▼

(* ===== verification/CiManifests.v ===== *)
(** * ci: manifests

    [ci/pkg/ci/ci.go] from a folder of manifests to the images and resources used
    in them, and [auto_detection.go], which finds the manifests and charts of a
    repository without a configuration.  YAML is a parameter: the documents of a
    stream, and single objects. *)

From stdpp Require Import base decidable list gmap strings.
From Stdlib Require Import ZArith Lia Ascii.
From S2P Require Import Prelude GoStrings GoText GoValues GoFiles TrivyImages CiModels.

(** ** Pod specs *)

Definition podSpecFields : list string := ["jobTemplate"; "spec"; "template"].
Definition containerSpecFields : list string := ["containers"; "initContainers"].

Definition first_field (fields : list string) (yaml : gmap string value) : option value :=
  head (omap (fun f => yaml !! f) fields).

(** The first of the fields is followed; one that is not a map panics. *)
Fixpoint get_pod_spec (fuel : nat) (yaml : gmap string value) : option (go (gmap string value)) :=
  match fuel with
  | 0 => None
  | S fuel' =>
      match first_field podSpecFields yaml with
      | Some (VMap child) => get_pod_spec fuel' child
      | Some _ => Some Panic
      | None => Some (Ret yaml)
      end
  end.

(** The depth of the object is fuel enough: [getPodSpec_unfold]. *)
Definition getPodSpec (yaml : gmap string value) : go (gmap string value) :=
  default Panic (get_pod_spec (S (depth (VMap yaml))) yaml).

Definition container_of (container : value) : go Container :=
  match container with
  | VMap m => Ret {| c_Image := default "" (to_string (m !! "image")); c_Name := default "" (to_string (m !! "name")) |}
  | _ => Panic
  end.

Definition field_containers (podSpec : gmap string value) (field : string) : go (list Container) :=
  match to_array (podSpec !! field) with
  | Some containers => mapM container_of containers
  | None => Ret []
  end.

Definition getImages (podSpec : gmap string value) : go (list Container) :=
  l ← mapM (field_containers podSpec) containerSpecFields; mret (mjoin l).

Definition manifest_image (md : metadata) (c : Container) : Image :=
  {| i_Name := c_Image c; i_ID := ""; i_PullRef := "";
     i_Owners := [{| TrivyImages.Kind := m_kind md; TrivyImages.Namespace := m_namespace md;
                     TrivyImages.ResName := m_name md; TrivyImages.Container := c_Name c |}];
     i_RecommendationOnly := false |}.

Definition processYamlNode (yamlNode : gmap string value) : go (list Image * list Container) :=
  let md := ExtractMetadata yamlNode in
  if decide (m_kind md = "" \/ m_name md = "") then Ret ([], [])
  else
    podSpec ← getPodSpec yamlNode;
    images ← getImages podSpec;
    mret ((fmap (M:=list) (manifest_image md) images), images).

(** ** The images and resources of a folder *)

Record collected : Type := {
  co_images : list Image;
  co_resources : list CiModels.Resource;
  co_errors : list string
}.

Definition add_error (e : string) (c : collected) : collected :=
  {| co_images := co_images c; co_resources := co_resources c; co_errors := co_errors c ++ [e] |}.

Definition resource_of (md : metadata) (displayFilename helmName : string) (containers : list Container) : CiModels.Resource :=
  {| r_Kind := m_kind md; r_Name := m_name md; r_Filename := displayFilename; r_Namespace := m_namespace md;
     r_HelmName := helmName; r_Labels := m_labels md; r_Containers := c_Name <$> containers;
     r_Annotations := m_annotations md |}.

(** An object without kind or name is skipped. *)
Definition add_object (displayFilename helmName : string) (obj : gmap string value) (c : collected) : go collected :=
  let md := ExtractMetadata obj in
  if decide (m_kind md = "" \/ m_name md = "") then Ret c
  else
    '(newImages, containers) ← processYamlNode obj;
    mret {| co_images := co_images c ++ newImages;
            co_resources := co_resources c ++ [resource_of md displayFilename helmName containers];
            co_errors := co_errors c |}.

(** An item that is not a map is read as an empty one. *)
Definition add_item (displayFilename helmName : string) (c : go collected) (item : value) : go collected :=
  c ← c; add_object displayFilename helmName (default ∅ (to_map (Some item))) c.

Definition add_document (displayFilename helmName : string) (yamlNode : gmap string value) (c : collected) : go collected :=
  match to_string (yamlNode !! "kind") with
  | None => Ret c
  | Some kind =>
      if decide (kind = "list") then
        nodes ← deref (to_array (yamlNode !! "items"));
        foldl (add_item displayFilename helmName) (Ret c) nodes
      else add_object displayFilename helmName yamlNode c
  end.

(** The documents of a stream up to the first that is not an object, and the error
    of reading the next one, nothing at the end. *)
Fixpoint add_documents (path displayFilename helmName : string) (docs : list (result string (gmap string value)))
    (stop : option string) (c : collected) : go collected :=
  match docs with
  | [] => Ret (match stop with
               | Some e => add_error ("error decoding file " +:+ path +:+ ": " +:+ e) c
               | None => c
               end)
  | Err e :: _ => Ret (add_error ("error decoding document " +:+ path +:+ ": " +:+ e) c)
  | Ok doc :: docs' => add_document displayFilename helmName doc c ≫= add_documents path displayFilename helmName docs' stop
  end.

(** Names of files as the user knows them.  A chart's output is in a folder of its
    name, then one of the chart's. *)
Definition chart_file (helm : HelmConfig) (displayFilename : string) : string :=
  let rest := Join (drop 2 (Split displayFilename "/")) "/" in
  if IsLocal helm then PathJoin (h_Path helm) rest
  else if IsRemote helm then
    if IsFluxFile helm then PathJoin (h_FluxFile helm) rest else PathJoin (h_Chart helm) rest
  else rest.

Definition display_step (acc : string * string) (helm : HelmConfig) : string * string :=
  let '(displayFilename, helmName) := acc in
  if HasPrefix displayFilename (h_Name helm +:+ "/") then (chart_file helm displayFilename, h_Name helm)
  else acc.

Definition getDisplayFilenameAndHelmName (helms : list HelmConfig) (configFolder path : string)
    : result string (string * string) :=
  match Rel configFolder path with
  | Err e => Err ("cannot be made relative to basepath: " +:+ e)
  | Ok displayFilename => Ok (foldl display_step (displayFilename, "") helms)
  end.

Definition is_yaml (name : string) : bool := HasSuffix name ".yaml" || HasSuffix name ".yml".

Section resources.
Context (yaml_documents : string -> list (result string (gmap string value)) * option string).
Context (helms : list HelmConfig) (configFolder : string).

▲
▼

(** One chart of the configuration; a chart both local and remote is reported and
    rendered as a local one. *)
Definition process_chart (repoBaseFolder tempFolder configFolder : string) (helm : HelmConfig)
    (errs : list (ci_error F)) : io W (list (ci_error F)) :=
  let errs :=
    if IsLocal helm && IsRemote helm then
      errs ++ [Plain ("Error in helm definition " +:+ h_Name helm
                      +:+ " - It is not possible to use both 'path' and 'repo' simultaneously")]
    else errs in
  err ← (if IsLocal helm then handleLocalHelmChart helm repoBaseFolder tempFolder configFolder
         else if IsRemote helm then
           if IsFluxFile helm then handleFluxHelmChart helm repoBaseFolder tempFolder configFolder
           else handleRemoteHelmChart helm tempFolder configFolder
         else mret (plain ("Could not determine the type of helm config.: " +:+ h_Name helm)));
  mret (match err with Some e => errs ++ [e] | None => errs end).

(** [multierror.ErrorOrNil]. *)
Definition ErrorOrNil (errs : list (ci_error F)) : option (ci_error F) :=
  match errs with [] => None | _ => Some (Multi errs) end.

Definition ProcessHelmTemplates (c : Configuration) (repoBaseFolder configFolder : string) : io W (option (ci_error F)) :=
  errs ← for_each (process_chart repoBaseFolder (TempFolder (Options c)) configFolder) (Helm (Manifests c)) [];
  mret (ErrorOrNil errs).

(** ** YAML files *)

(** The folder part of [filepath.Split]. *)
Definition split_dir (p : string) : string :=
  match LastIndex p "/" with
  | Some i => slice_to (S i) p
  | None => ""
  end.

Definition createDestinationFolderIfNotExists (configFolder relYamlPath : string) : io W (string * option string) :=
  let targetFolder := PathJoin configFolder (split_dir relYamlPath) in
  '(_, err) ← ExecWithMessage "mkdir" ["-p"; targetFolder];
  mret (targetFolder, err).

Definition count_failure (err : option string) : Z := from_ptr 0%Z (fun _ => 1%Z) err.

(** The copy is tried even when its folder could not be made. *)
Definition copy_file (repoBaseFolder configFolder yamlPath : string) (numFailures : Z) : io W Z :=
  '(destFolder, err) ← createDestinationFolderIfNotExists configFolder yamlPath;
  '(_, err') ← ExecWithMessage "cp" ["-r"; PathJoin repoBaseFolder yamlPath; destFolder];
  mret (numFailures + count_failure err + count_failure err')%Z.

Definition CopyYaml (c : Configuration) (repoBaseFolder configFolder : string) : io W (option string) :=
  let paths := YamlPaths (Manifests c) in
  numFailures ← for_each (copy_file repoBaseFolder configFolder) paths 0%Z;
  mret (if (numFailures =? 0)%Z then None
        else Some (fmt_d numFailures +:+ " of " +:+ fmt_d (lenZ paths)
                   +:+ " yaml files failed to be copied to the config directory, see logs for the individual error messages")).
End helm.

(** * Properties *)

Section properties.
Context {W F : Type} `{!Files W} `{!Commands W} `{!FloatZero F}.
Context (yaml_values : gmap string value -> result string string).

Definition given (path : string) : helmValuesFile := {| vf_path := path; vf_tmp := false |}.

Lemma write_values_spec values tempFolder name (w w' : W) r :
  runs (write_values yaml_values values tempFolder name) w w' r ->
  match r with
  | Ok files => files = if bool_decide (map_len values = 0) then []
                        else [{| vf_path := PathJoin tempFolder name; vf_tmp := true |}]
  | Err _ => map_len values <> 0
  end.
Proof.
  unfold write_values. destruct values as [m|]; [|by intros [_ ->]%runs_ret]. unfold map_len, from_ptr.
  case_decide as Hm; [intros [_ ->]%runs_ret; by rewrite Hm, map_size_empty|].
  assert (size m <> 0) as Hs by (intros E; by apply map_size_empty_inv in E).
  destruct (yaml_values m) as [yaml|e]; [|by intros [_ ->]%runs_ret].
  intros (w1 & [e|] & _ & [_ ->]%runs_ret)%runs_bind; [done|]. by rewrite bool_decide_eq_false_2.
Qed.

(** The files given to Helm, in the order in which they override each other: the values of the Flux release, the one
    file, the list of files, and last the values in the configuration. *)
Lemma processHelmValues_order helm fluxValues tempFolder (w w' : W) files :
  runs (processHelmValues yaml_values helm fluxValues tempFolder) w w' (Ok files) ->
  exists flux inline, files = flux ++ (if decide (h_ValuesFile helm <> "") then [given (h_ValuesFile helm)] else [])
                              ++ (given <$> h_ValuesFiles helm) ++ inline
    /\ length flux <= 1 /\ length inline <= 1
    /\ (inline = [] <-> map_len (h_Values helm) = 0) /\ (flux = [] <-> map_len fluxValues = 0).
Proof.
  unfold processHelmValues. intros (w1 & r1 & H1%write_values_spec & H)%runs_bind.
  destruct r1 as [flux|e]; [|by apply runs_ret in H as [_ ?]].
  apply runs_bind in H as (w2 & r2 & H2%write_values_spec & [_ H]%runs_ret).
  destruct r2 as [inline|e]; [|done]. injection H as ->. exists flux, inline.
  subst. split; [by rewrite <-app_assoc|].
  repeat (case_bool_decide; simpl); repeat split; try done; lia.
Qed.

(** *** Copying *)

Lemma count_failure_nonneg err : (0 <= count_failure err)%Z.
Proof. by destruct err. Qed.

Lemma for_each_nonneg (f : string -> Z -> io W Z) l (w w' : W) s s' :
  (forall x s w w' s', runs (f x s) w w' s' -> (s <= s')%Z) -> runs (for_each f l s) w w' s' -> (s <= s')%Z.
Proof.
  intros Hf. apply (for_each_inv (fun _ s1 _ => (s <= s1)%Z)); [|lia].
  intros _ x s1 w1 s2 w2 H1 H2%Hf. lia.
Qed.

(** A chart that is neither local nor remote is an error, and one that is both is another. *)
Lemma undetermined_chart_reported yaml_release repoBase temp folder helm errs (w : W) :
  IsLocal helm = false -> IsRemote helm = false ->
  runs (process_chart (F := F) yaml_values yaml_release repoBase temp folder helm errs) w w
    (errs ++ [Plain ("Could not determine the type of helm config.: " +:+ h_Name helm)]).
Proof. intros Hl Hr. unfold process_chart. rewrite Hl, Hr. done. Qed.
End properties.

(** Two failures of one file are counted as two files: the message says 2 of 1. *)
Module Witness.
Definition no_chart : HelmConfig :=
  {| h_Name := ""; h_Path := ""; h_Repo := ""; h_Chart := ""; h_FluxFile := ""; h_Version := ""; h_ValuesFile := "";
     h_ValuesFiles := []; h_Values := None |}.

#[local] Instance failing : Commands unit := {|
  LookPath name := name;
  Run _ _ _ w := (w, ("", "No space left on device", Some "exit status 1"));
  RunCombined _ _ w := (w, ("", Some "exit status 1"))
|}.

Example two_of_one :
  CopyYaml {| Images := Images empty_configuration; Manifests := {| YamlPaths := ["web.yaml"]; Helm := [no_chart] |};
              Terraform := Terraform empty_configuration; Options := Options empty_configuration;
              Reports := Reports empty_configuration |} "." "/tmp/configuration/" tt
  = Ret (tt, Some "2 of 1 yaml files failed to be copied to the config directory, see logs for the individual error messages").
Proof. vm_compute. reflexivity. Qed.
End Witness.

▲
▼

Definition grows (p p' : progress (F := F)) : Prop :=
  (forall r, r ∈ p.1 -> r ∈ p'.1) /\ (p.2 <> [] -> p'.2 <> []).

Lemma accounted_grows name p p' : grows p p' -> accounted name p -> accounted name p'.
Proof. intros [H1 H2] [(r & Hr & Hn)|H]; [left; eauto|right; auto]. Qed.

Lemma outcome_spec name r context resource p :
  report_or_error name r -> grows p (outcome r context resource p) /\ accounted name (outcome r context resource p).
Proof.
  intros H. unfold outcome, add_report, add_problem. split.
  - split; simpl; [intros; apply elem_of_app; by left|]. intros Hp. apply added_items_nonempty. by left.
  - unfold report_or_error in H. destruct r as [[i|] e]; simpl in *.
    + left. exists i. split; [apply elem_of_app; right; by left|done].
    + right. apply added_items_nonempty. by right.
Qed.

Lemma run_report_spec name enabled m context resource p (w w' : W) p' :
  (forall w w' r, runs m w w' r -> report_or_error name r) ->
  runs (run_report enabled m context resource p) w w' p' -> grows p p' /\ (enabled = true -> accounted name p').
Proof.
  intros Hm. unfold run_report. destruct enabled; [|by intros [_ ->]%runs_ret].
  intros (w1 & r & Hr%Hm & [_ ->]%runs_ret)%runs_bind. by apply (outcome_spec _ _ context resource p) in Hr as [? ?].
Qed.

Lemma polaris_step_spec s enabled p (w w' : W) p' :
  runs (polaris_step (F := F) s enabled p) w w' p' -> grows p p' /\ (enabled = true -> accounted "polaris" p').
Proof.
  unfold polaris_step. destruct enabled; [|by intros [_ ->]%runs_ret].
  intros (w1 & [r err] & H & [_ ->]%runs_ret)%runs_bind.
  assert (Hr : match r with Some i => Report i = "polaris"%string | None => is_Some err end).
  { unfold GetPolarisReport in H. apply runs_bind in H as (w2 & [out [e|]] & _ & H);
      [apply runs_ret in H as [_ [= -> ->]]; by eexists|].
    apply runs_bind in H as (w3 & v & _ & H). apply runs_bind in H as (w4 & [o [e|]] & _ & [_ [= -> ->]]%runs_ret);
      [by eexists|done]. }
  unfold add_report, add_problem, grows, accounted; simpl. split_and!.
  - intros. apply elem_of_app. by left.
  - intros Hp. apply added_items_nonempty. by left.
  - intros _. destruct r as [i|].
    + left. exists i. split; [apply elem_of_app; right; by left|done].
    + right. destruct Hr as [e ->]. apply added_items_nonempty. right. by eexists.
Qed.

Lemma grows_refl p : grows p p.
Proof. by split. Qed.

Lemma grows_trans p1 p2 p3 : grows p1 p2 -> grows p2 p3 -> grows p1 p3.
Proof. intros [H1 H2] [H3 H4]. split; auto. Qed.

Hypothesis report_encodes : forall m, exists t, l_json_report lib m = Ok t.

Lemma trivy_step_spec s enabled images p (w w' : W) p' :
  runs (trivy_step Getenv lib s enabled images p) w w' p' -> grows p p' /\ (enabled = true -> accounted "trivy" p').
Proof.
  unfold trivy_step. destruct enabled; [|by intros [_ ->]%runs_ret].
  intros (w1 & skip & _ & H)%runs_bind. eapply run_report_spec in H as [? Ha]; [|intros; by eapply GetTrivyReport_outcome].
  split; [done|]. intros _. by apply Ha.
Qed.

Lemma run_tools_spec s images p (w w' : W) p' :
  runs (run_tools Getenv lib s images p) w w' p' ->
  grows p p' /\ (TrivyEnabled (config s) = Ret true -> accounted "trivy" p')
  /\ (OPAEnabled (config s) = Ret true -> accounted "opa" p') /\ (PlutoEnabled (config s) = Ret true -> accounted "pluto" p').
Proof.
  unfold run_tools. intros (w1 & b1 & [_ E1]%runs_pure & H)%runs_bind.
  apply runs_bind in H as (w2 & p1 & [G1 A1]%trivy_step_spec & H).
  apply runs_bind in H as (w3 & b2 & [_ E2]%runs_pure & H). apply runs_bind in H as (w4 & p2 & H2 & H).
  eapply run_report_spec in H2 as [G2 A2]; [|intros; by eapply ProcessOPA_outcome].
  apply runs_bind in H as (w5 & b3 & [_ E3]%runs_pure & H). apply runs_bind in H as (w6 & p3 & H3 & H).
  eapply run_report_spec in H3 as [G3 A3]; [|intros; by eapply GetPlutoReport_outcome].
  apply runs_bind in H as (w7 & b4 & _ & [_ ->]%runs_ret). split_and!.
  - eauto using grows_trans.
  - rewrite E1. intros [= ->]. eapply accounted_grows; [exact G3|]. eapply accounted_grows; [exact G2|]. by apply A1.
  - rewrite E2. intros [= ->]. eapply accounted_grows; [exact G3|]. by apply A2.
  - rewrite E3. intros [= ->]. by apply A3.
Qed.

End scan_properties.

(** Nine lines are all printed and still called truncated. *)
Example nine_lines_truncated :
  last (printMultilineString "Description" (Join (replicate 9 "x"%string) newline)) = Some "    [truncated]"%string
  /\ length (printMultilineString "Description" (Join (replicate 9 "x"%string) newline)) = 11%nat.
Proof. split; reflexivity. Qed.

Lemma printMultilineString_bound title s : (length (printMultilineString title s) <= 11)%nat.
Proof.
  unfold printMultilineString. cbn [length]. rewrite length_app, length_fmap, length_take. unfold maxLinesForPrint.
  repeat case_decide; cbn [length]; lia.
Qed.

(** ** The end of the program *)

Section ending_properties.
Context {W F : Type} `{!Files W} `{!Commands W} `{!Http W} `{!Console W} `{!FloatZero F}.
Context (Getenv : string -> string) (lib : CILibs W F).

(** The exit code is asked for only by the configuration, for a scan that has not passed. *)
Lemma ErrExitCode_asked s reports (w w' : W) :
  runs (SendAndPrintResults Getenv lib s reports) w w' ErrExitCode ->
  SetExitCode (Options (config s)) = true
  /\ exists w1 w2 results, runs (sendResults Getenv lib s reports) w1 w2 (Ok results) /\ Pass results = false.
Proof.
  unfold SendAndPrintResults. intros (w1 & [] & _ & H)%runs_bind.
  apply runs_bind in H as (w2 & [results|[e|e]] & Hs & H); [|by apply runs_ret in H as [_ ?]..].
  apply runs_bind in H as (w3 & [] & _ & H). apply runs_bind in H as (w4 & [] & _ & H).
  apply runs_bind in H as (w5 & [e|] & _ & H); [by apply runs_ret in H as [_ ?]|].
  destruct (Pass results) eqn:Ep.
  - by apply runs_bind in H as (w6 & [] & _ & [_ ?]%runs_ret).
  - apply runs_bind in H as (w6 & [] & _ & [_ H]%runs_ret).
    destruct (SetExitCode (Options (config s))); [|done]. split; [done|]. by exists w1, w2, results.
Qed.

▲

* Exercise requirements
Copy each line holding the word "left" from the listing above.

* Response
  Run _ _ _ w := (w, ("", "No space left on device", Some "exit status 1"));
Proof. intros [H1 H2] [(r & Hr & Hn)|H]; [left; eauto|right; auto]. Qed.
  - split; simpl; [intros; apply elem_of_app; by left|]. intros Hp. apply added_items_nonempty. by left.
    + left. exists i. split; [apply elem_of_app; right; by left|done].
  - intros. apply elem_of_app. by left.
  - intros Hp. apply added_items_nonempty. by left.
    + left. exists i. split; [apply elem_of_app; right; by left|done].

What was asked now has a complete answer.